Undeterred, Kettlewell embraced her position with gusto and in the six months it took for her replacement to arrive, she had risen to the challenge of making life as comfortable as possible for the naval personnel. She braved Orkney gales to distribute soup to the flu-stricken, dried out the Wrens’ laundry and sailed to Scapa Flow to dances with men stationed on battleships. The return journey, under the northern lights, lingered long in her memory.

Born in 1914 in the affluent area of Strawberry Hill, Twickenham, west London, Marion Mildred Kettlewell was the daughter of a civil engineer and a housewife; she also had three brothers. After the Second World War, her father had a breakdown and the family moved briefly to Devon for his recuperation before returning to the Surrey countryside.

Kettlewell found herself constantly in trouble at school, but then moved to the more relaxed environment of Godolphin School, Salisbury. Aged 16, while studying a map of the Canadian Rockies in a geography lesson, her interest was sparked and she vowed to go there to do youth work. Five years later, after completing her studies at St Christopher’s, Blackheath, a Church of England training college, she applied to the Fellowship of the Maple Leaf to undertake youth work on the prairies – but failed because she was under their minimum age of 24. Undeterred, she appealed and was eventually taken on as a volunteer in the remote communities of Alberta, helping out with Cub, Scout and Brownie groups.
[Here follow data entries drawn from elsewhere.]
(** The values the widgets return and the clock readings of one execution.
    A text widget holds [None] while the operator has left it alone and
    returns its [value=] argument then. *)
Record inputs : Type := Inputs {
  audio_file : option upload;        (* st.file_uploader *)
  record_clicked : bool;             (* "Record from microphone" *)
  model_choice : string;             (* st.selectbox: small, base, tiny *)
  show_clicked : bool;               (* "Show saved entries" *)
  process_clicked : bool;            (* "Process audio" *)
  utcnow_upload : datetime;          (* datetime.utcnow() of line 260 *)
  transcript_box : option string;    (* "Transcript (...)" *)
  language_box : option string;      (* "Detected Language (ISO code)" *)
  translit_box : option string;      (* "Romanized transliteration" *)
  translation_box : option string;   (* "Quick English translation" *)
  title_box : option string;
  performer_box : option string;
  location_box : option string;
  context_box : option string;
  utcnow_form : datetime;            (* datetime.utcnow() of line 293 *)
  date_box : option date;            (* "Date of recording" *)
  consent_box : bool;                (* the consent checkbox *)
  submitted_clicked : bool;          (* "Save entry" *)
  export_clicked : bool;             (* "Export all as JSON" *)
  csv_clicked : bool                 (* "Download example CSV" *)
}.

(** The value a widget returns given its [value=] argument. *)
Definition widget {A} (edit : option A) (value : A) : A := default value edit.

(** What [transcribe_with_whisper] returns: a dict with the keys
    [transcript], [segments], [language], and [error] only when the model
    is missing ([error = None] stands for: no such key). *)
Record asr_result : Type := AsrResult {
  transcript : string;
  segments : list pyval;
  language : option string;
  error : option string
}.

Definition saved_msg : string :=
  "✅ Saved! You can export entries from the 'Export' panel.".
Definition consent_required_msg : string :=
  "Consent is required to save entries.".

(** ** The script *)

Section App.

Context `{JsonModule}.
(** * The n-th prime by bound estimation and Miller-Rabin testing

    A shallow embedding of [src/main.py]: the bound estimator
    [location_approximator], the primality oracle [miller_rabin] and the
    search orchestrator [nth_prime], followed by the properties proved
    about them.

    Python integers are unbounded, so they are [Z]; [%] and [//] with a
    positive right operand are [Z.modulo] and [Z.div] (both floor).  Python
    floats are IEEE binary64, so they are the primitive [float] of the
    Standard Library.  A [while] loop whose trip count is not bounded by a
    [range] takes a fuel argument and yields [None] when the fuel runs out. *)

From Stdlib Require Import ZArith List Lia Bool Zdivisibility Znumtheory.
From Stdlib Require Import ZmodInv Permutation.
From Stdlib Require Import PrimFloat FloatOps SpecFloat FloatAxioms Uint63.
Import ListNotations.
Local Open Scope Z_scope.

(** ** Python built-ins used by the source *)

Module Py.

(** Exceptions the built-ins can raise. *)
Inductive exn : Type :=
| ValueError
| OverflowError
| ZeroDivisionError
| UnboundLocalError.

(** The outcome of an expression that may raise. *)
Inductive res (A : Type) : Type :=
| OK (a : A)
| Raise (e : exn).
Arguments OK {A} a.
Arguments Raise {A} e.

Definition bind {A B : Type} (c : res A) (k : A -> res B) : res B :=
  match c with
  | OK a => k a
  | Raise e => Raise e
  end.

Notation "x <- c ;; k" := (bind c (fun x => k))
  (at level 61, c at next level, right associativity).

(** [pow(a, e, m)] by square-and-multiply over the bits of the exponent,
    reducing after every product.  The source only calls it with an
    exponent [e >= 1] and a modulus [m >= 5]. *)
Fixpoint pow_pos (a : Z) (e : positive) (m : Z) : Z :=
  match e with
  | xH => a mod m
  | xO e' => let h := pow_pos a e' m in (h * h) mod m
  | xI e' => let h := pow_pos a e' m in (((h * h) mod m) * a) mod m
  end.

Definition pow (a e m : Z) : Z :=
  match e with
  | Z0 => 1 mod m
  | Zpos p => pow_pos a p m
  | Zneg _ => 0
  end.

(** The double nearest to an integer (ties to even); infinite when the
    integer is beyond the range of binary64. *)
Definition float_of_Z (n : Z) : float :=
  SF2Prim (binary_normalize prec emax n 0 false).

(** The conversion applied to an [int] operand of a float operation. *)
Definition to_float (n : Z) : res float :=
  let x := float_of_Z n in
  if is_infinity x then Raise OverflowError else OK x.

(** [n * x] with [n] an [int] and [x] a [float]. *)
Definition mul_int (n : Z) (x : float) : res float :=
  fn <- to_float n ;; OK (fn * x)%float.

(** [x / y] on floats. *)
Definition truediv (x y : float) : res float :=
  if (y =? 0)%float then Raise ZeroDivisionError else OK (x / y)%float.

(** [x ** 2] on a float.  CPython hands it to the [pow] of the platform's
    C library, which is not part of the repository; it is modelled by the
    correctly rounded product [x * x], from which a library's [pow] may
    differ in the last place. *)
Definition square (x : float) : res float :=
  let y := (x * x)%float in
  if is_infinity y && is_finite x then Raise OverflowError else OK y.

(** [int(x)]: truncation toward zero. *)
Definition int (x : float) : res Z :=
  match Prim2SF x with
  | S754_zero _ => OK 0
  | S754_finite s m e =>
      let a := Z.shiftl (Zpos m) e in OK (if s then - a else a)
  | S754_infinity _ => Raise OverflowError
  | S754_nan => Raise ValueError
  end.

(** [math.floor(x)]; the source does not call it, the specification
    states its formulas with it. *)
Definition floor (x : float) : res Z :=
  match Prim2SF x with
  | S754_zero _ => OK 0
  | S754_finite s m e =>
      OK (Z.shiftl (if s then Zneg m else Zpos m) e)
  | S754_infinity _ => Raise OverflowError
  | S754_nan => Raise ValueError
  end.

(** *** The logarithm of the C library

    [math.log] hands a finite positive double to the [log] of the
    platform's C library, which is not part of the repository.  It is
    modelled by the classical double-precision algorithm of fdlibm
    ([e_log.c]): write [x = 2^k * (1 + f)] with [sqrt 2 / 2 < 1 + f < sqrt 2]
    and evaluate [k * ln 2 + log (1 + f)] with a degree-14 polynomial in
    [s = f / (2 + f)].  Its result is within one unit in the last place of
    the logarithm, so another C library may answer a neighbouring double
    on some arguments. *)

Definition ln2_hi : float := 0x1.62e42fee00000p-1.
Definition ln2_lo : float := 0x1.a39ef35793c76p-33.
Definition Lg1 : float := 0x1.5555555555593p-1.
Definition Lg2 : float := 0x1.999999997fa04p-2.
Definition Lg3 : float := 0x1.2492494229359p-2.
Definition Lg4 : float := 0x1.c71c51d8e78afp-3.
Definition Lg5 : float := 0x1.7466496cb03dep-3.
Definition Lg6 : float := 0x1.39a09d078c69fp-3.
Definition Lg7 : float := 0x1.2f112df3e5244p-3.

Definition libm_log (x : float) : float :=
  match Prim2SF x with
  | S754_finite false m e =>
      (* x = m53 * 2^e53 with a 53-bit m53; hx is the top 20 bits of
         the fraction *)
      let sh := 52 - Z.log2 (Zpos m) in
      let m53 := Z.shiftl (Zpos m) sh in
      let e53 := e - sh in
      let hx := Z.shiftr (m53 - 2 ^ 52) 32 in
      let i := if 0x100000 <=? hx + 0x95f64 then 1 else 0 in
      let k := e53 + 52 + i in
      let x1 := SF2Prim (S754_finite false (Z.to_pos m53) (- 52 - i)) in
      let dk := float_of_Z k in
      let f := (x1 - 1)%float in
      if (hx + 2) mod 0x100000 <? 3 then
        if (f =? 0)%float then
          if k =? 0 then 0%float else (dk * ln2_hi + dk * ln2_lo)%float
        else
          let R := (f * f * (0.5 - 0x1.5555555555555p-2 * f))%float in
          if k =? 0 then (f - R)%float
          else (dk * ln2_hi - ((R - dk * ln2_lo) - f))%float
      else
        let s := (f / (2 + f))%float in
        let z := (s * s)%float in
        let w := (z * z)%float in
        let t1 := (w * (Lg2 + w * (Lg4 + w * Lg6)))%float in
        let t2 := (z * (Lg1 + w * (Lg3 + w * (Lg5 + w * Lg7))))%float in
        let R := (t2 + t1)%float in
        if (0x6147a <=? hx) && (hx <=? 0x6b851) then
          let hfsq := (0.5 * f * f)%float in
          if k =? 0 then (f - (hfsq - s * (hfsq + R)))%float
          else (dk * ln2_hi
                - ((hfsq - (s * (hfsq + R) + dk * ln2_lo)) - f))%float
        else
          if k =? 0 then (f - s * (f - R))%float
          else (dk * ln2_hi - ((s * (f - R) - dk * ln2_lo) - f))%float
  | _ => nan
  end.

(** [math.log(x)] on a float: a domain error unless [x] is positive or
    not a number. *)
Definition math_log (x : float) : res float :=
  if is_nan x then OK x
  else if (0 <? x)%float then
    if is_infinity x then OK x else OK (libm_log x)
  else Raise ValueError.

(** The mantissa in [[0.5, 1)] and the exponent of a positive integer,
    for integers too large for a double. *)
Definition frexp_int (n : Z) : float * Z :=
  let e := Z.log2 n + 1 in
  let x := SF2Prim (binary_normalize prec emax n (- e) false) in
  if (x =? 1)%float then (0.5%float, e + 1) else (x, e).

(** [math.log(n)] on an [int]. *)
Definition math_log_int (n : Z) : res float :=
  if n <=? 0 then Raise ValueError
  else
    match to_float n with
    | OK x => math_log x
    | Raise _ =>
        let '(x, e) := frexp_int n in
        lx <- math_log x ;;
        l2 <- math_log 2%float ;;
        OK (lx + l2 * float_of_Z e)%float
    end.

End Py.

Notation "x <- c ;; k" := (Py.bind c (fun x => k))
  (at level 61, c at next level, right associativity).

(** ** The primality oracle *)

(** [while d % 2 == 0: r += 1; d //= 2], lines 104-108. *)
Fixpoint factor_loop (fuel : nat) (r d : Z) : option (Z * Z) :=
  match fuel with
  | O => None
  | S fuel' =>
      if d mod 2 =? 0 then factor_loop fuel' (r + 1) (d / 2)
      else Some (r, d)
  end.

(** [for _ in range(r - 1)], lines 123-128; the result is the flag
    [composite] after the loop. *)
Fixpoint square_loop (k : nat) (num x : Z) : bool :=
  match k with
  | O => true
  | S k' =>
      let x' := Py.pow x 2 num in
      if x' =? num - 1 then false else square_loop k' num x'
  end.


(** [for a in witnesses], lines 111-135. *)
Fixpoint witness_loop (num r d : Z) (ws : list Z) : bool :=
  match ws with
  | [] => true
  | a :: ws' =>
      if a >=? num then witness_loop num r d ws'
      else
        let x := Py.pow a d num in
        if (x =? 1) || (x =? num - 1) then witness_loop num r d ws'
        else if square_loop (Z.to_nat (r - 1)) num x then false
        else witness_loop num r d ws'
  end.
After three years, in 1938 Kettlewell returned to England on leave to find that her father had gone bankrupt and that her mother, already profoundly deaf, was severely crippled with arthritis. She helped sell the family home just before the outbreak of the Second World War.

Between 1939 and 1940, Kettlewell worked for a charity for displaced Jewish families who had escaped the Nazis. In 1941, she applied to join the WRNS as an MT driver but there were no vacancies and a six-month wait. However, within 24hours she received a call to be a driver with immediate effect. With no test of her skills, she became the driver for the Flag Officer Submarines, then Vice-Admiral Max Horton, at his Swiss Cottage HQ in London, and given an armband as her uniform. Her first orders were bewildering: “Bring the Admiral’s barge alongside, the Admiral is going ashore.” She later realised that this was a nautical reference to the car.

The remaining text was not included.